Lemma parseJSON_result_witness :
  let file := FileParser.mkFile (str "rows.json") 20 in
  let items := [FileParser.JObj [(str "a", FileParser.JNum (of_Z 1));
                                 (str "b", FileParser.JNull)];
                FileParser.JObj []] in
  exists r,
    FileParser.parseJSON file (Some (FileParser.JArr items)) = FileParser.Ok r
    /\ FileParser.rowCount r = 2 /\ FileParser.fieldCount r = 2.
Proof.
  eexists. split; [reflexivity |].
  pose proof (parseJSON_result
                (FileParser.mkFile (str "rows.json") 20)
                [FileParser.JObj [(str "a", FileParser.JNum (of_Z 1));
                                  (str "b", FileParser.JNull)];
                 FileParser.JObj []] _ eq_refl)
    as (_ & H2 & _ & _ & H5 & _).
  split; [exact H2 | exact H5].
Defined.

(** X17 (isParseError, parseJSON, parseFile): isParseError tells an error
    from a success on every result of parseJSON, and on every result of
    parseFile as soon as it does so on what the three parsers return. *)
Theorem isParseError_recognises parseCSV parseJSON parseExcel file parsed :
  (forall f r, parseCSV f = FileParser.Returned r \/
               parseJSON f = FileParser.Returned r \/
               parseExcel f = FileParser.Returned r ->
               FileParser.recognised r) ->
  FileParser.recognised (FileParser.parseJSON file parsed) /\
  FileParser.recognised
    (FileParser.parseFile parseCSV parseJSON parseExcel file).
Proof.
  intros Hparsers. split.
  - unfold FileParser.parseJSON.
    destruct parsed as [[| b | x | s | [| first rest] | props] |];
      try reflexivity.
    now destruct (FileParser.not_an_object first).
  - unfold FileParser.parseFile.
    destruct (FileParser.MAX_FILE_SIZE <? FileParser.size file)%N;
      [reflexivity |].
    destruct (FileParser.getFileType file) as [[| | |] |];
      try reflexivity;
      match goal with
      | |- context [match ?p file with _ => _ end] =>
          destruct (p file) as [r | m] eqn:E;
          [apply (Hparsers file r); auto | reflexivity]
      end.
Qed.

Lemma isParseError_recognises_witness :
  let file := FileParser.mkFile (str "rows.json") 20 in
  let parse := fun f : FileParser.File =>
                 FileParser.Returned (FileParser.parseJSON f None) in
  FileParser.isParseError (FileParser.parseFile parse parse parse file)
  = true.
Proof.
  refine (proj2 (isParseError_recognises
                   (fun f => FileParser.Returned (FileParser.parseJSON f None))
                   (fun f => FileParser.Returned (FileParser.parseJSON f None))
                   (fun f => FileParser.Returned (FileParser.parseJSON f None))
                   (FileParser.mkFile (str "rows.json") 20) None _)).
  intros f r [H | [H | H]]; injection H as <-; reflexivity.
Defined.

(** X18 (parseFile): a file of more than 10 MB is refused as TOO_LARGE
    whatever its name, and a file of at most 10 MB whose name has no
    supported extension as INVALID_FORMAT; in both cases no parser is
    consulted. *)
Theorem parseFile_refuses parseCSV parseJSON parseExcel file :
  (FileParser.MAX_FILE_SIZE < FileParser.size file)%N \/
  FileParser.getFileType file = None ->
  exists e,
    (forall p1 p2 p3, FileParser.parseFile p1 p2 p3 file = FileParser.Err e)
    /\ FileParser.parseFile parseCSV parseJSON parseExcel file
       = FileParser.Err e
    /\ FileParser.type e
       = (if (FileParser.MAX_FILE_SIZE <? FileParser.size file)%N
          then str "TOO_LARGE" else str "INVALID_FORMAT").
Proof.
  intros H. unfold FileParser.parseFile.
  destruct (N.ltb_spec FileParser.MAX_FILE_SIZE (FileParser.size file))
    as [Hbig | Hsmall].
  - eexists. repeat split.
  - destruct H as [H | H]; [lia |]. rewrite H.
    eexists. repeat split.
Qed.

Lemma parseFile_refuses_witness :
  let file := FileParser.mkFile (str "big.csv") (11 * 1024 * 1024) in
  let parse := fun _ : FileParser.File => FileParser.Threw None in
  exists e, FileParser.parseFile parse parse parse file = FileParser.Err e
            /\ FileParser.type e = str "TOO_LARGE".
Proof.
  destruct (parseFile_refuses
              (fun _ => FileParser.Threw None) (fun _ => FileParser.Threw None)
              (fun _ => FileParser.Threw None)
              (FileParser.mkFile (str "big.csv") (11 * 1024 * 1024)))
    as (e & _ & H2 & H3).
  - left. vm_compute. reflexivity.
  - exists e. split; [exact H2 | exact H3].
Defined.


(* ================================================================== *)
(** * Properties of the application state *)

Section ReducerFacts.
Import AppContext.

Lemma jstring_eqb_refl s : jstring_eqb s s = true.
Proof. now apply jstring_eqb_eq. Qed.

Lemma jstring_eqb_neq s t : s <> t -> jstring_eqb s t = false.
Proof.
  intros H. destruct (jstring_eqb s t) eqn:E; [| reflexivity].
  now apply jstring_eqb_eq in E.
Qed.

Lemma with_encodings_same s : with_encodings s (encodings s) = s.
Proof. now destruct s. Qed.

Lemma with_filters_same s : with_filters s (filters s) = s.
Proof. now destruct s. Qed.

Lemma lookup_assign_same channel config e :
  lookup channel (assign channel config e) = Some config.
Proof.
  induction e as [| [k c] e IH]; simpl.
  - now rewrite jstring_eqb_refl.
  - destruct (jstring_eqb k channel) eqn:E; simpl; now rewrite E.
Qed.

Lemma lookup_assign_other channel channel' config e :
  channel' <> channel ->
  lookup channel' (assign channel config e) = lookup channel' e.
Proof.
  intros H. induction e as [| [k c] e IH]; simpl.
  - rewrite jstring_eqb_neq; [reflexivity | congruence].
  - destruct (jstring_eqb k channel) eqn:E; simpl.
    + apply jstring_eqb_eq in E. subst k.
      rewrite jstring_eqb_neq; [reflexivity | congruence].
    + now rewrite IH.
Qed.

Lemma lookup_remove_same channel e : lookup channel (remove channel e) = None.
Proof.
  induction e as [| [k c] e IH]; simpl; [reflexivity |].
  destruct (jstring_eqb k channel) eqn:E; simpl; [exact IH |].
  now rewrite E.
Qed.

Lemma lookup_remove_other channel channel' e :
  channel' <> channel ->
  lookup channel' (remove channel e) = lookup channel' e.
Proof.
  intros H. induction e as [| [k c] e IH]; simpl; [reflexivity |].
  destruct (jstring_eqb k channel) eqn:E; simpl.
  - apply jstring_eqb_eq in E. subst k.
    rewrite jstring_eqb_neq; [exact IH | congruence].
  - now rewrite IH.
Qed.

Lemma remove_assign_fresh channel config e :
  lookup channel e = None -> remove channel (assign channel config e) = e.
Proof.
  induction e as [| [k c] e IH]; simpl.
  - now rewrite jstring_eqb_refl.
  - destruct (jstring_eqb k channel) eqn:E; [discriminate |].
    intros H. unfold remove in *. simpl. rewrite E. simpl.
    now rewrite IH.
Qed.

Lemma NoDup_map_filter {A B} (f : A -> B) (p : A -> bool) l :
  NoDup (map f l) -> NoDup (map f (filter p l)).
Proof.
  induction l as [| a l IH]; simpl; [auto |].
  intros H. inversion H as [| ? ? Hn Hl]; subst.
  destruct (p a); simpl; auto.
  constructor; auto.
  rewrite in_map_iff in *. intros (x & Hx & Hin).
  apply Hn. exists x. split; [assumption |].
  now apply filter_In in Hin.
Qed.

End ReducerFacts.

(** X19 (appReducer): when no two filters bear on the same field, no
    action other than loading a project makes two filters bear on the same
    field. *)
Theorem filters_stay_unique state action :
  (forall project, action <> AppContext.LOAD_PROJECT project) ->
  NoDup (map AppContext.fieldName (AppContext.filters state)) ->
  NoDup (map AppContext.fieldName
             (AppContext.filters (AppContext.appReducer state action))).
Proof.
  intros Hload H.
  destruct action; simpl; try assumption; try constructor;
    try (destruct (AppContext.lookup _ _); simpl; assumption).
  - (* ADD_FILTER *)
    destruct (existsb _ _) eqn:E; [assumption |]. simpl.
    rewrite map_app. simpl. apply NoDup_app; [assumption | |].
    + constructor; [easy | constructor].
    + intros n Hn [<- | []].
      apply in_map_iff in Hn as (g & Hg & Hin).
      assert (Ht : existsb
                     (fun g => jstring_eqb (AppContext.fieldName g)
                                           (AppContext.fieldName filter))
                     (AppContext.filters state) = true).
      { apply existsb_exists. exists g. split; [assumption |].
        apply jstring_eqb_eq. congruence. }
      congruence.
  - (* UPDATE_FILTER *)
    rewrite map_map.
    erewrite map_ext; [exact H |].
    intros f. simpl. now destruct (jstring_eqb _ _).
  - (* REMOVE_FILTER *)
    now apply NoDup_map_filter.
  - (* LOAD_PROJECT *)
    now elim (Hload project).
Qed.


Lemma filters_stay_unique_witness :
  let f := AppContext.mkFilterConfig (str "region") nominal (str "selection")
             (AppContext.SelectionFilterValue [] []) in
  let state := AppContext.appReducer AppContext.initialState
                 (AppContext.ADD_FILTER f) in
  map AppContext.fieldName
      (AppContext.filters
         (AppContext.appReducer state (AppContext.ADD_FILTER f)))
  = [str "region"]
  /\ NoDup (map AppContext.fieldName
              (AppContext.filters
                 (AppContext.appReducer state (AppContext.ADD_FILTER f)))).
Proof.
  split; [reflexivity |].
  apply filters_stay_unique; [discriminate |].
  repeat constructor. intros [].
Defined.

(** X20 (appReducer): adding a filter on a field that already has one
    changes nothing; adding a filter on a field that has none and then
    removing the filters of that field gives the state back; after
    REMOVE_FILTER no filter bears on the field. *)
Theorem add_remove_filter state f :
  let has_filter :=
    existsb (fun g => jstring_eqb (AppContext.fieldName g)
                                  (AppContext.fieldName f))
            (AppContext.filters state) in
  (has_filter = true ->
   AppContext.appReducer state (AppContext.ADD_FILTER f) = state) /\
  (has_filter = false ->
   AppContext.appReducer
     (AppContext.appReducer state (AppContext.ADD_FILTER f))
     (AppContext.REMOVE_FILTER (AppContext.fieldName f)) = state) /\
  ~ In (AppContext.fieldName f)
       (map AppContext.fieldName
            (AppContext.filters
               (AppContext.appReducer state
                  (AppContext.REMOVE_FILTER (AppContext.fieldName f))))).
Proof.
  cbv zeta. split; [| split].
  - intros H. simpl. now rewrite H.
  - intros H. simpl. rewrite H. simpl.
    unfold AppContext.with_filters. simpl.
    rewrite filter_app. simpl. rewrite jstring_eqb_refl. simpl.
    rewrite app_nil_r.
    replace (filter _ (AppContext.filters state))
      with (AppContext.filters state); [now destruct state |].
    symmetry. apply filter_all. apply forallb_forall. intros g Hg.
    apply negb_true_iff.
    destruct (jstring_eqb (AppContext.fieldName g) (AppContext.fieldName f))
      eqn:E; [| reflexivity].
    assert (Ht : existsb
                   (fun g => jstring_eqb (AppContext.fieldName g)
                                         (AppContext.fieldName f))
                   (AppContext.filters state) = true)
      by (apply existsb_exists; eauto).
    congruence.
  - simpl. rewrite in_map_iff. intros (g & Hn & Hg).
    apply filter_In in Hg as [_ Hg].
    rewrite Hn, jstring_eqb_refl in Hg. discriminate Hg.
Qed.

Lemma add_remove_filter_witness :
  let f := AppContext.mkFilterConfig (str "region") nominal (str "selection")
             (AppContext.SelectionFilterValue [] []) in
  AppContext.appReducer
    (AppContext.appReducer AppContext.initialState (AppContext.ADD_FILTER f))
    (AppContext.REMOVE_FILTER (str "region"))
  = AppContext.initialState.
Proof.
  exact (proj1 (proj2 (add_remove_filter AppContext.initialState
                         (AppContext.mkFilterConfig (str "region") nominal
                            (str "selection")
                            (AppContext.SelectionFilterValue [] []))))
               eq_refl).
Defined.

_Try it_
Among the records above, only the lines between the line holding "try (destruct (AppContext.lookup" and the line holding "(AppContext.REMOVE_FILTER (AppContext.fieldName f)) = state)", inclusive, are to be output, exactly as written.

_Output below_
    try (destruct (AppContext.lookup _ _); simpl; assumption).
  - (* ADD_FILTER *)
    destruct (existsb _ _) eqn:E; [assumption |]. simpl.
    rewrite map_app. simpl. apply NoDup_app; [assumption | |].
    + constructor; [easy | constructor].
    + intros n Hn [<- | []].
      apply in_map_iff in Hn as (g & Hg & Hin).
      assert (Ht : existsb
                     (fun g => jstring_eqb (AppContext.fieldName g)
                                           (AppContext.fieldName filter))
                     (AppContext.filters state) = true).
      { apply existsb_exists. exists g. split; [assumption |].
        apply jstring_eqb_eq. congruence. }
      congruence.
  - (* UPDATE_FILTER *)
    rewrite map_map.
    erewrite map_ext; [exact H |].
    intros f. simpl. now destruct (jstring_eqb _ _).
  - (* REMOVE_FILTER *)
    now apply NoDup_map_filter.
  - (* LOAD_PROJECT *)
    now elim (Hload project).
Qed.


Lemma filters_stay_unique_witness :
  let f := AppContext.mkFilterConfig (str "region") nominal (str "selection")
             (AppContext.SelectionFilterValue [] []) in
  let state := AppContext.appReducer AppContext.initialState
                 (AppContext.ADD_FILTER f) in
  map AppContext.fieldName
      (AppContext.filters
         (AppContext.appReducer state (AppContext.ADD_FILTER f)))
  = [str "region"]
  /\ NoDup (map AppContext.fieldName
              (AppContext.filters
                 (AppContext.appReducer state (AppContext.ADD_FILTER f)))).
Proof.
  split; [reflexivity |].
  apply filters_stay_unique; [discriminate |].
  repeat constructor. intros [].
Defined.

(** X20 (appReducer): adding a filter on a field that already has one
    changes nothing; adding a filter on a field that has none and then
    removing the filters of that field gives the state back; after
    REMOVE_FILTER no filter bears on the field. *)
Theorem add_remove_filter state f :
  let has_filter :=
    existsb (fun g => jstring_eqb (AppContext.fieldName g)
                                  (AppContext.fieldName f))
            (AppContext.filters state) in
  (has_filter = true ->
   AppContext.appReducer state (AppContext.ADD_FILTER f) = state) /\
  (has_filter = false ->
   AppContext.appReducer
     (AppContext.appReducer state (AppContext.ADD_FILTER f))
     (AppContext.REMOVE_FILTER (AppContext.fieldName f)) = state) /\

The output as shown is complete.